There are several other tie-ins with Civil War is the Avengers’ moving from New York City to a new headquarters in Upstate New York. We first saw the new headquarters in Civil War.
Stan Lee Cameo
Although Stan Lee’s Guardians of the Galaxy, Vol. 2 cameos were cool, his Homecoming cameo is forgettable. He’s seen while Spider-Man is trying to pull off some super-feats and thinks he’s stopped a thief who’s really a man trying to get into his car. Lee yells, “Don’t make me come down there, you punk!”
The MCU Peter Parker (Tom Holland), who is only 15 years old, is a big Star Wars fan. He brought up The Empire Strikes Back in Civil War. And, as we see in the film and trailers, his room is filled with Star Wars toys. He also builds the LEGO Death Star set with Ned.
Uncle Ben in Spirit
No, Uncle Ben isn’t mentioned in Homecoming by name, but Peter does mention that Aunt May (Marisa Tomei) probably couldn’t handle learning that he’s really Spider-Man after everything that happened to their family. Civil War established that it’s only been six months since Peter was bit by a radioactive spider and Homecoming is just two months after that. Therefore, May’s husband has only been dead for eight months.

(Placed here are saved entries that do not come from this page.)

(** Sorted, duplicate-free timeline; faithful data in every invocation. *)
Definition orderly (a : App) : Prop :=
  match story a with
  | Some s => ascending (segments s)
  | None => True
  end
  /\ Forall bg_data_ok (bgCalls a)
  /\ Forall init_data_ok (initCalls a).

(** The flag is held exactly while one background invocation is suspended. *)
Definition singleFlight (a : App) : Prop :=
  List.length (bgCalls a) = if isGeneratingRef a then 1%nat else 0%nat.

(** The timeline and the invocations of one journey, with no leftovers of
    an earlier one. *)
Definition inStep (a : App) : Prop :=
  singleFlight a
  /\ Forall bg_data_ok (bgCalls a)
  /\ Forall init_data_ok (initCalls a)
  /\ match story a with
     | Some s =>
         contiguous (segments s)
         /\ Forall (fun c => bg_index c = Z.of_nat (List.length (segments s)) + 1)
                   (bgCalls a)
         /\ initCalls a = []
         /\ appState a = READY_TO_PLAY
     | None =>
         bgCalls a = []
         /\ (List.length (initCalls a) <= 1)%nat
         /\ (initCalls a <> [] -> appState a = GENERATING_INITIAL_SEGMENT)
     end.

(** The events of a journey whose every restart happens in quiet: offered
    by the page, answered by a faithful generator, and with no reset while
    a background generation is suspended. *)
Definition regular (a : App) (ev : Event) : bool :=
  offered a ev && faithful a ev && quietReset a ev.

(** ** Sample inputs for the concrete runs *)

Module Samples.

(** An estimate function in the spirit of the missing one: one segment
    per two minutes, at least one. *)
Definition estimate (seconds : Z) : Z := Z.max 1 ((seconds + 60) / 120).

Definition trip : RouteDetails :=
  mkRouteDetails "Town Hall" "Harbour" "3.1 km" "20 mins" 1200
                 WALKING "Kore" NOIR.

Definition beats : list JsString :=
  [units "Leaving"; units "The bridge"; units "Arrival"].

Definition chapter (i : Z) : Segment := mkSegment i (units "Rain fell.") None.

(** A successful initial generation run by invocation [id]. *)
Definition firstChapter (id : nat) : list Event :=
  [ RouteFound trip;
    InitOutline id (OpSettles (Resolve beats));
    InitText id (OpSettles (Resolve (chapter 1)));
    InitAudio id (OpSettles (Resolve 0%nat));
    InitClose id (Resolve tt) ].

(** A successful background generation of segment [i] by invocation [id]. *)
Definition nextChapter (id : nat) (i : Z) : list Event :=
  [ BgText id (OpSettles (Resolve (chapter i)));
    BgAudio id (OpSettles (Resolve 0%nat));
    BgClose id (Resolve tt) ].

(** The page right after the first chapter is ready, and its timeline. *)
Definition ready : App := run estimate initial (firstChapter 0).

Definition firstStory : AudioStory :=
  mkAudioStory 10 beats [withAudio (chapter 1) 0%nat].

(** Segment 3 is being generated when the listener ends the journey and
    starts a new one; the new journey's first chapter is ready and its
    effect has run while the old invocation is still suspended. *)
Definition restartedWhileGenerating : list Event :=
  firstChapter 0
  ++ [RunBufferingEffect] ++ nextChapter 1 2
  ++ [RunBufferingEffect; ResetClicked]
  ++ firstChapter 3
  ++ [RunBufferingEffect].

(** The effect has launched segment 2, which is awaiting its text. *)
Definition generating : App :=
  run estimate initial (firstChapter 0 ++ [RunBufferingEffect]).

Definition secondCall : BgCall :=
  mkBgCall 1 2 trip 10 (BgAwaitText (units "The bridge") (units "Rain fell.")).

(** The first await of the initial generation runs into its deadline. *)
Definition outlineTimesOut : list Event :=
  [ RouteFound trip; InitOutline 0 DeadlineElapses ].

(** Audio synthesis fails: in the initial generation, and in the
    background generation of segment 2. *)
Definition initialAudioFails : list Event :=
  [ RouteFound trip;
    InitOutline 0 (OpSettles (Resolve beats));
    InitText 0 (OpSettles (Resolve (chapter 1)));
    InitAudio 0 (OpSettles (Reject (Error "503"))) ].

Definition backgroundAudioFails : list Event :=
  firstChapter 0
  ++ [ RunBufferingEffect;
       BgText 1 (OpSettles (Resolve (chapter 2)));
       BgAudio 1 DeadlineElapses ].

(** ... and then the old invocation delivers segment 3. *)
Definition staleDelivery : list Event :=
  restartedWhileGenerating ++ nextChapter 2 3.

End Samples.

Miles Morales & Aaron Davis
Miles Morales, who became Spider-Man in the Ultimate Marvel universe (and was later introduced in the main Marvel continuity) is in Homecoming in spirit. Donald Glover, who voiced Miles in an animated series, plays Aaron Davis, Miles’ uncle. “The Prowler” is listed as one of Aaron’s aliases, a reference to him being The Prowler in the Ultimate comics. In Homecoming, Aaron is a small-time criminal. Even Davis’ licence plate – UCS-M01 – is a reference. Miles Morales debuted in Ultimate Comics Spider-Man #01!
Mac Gargan, The Scorpion
Mac Gargan (Michael Mando) appears in Homecoming. Gargan later becomes Scorpion after J. Jonah Jameson hired him to figure out how Peter Parker got great photos of Spider-Man. Since Jameson isn’t part of Homecoming, it’ll be interesting to see how Gargan becomes the character in future movies. Gargan also shows up in a mid-credits sequence to meet Toomes.
The Mysterious Case of MJ
Zendaya’s character Michelle Jones is definitely not meant to be Mary Jane Watson. However, she is nicknamed “MJ,” so that is a reference to Peter Parker’s comic book flame. The line “Go Get ‘Em, Tiger!” also appears in the film, but on school banners instead of being said by Mary Jane.
Other Comics References
There are plenty of other little references and nods to the comics. In once scene, Peter tries to lift himself out of the rubble, recreating the iconic Amazing Spider-Man #33 cover. At the end of the movie, Tony offers Peter a metallic suit that references the red-and-gold Iron Spider armor. There’s also a reference to Thor’s magic belt, explained here.
MoviePilot points out that there’s graffiti on the wall referencing “Bagley.” That’s a shout-out to artist Mark Bagley, who drew parts of The Clone Saga and worked with writer Brian Michael Bendis on Ultimate Spider-Man. During a TV report, Spider-Man is referred to as “Man-Spider,” which refers to that time Peter Parker was actually turned into a giant spider.
There’s also a reference to Vibranium, the material that Captain America’s shield is made, during the bus ride to Washington, D.C. The material is only found in Wakanda, the home of The Black Panther.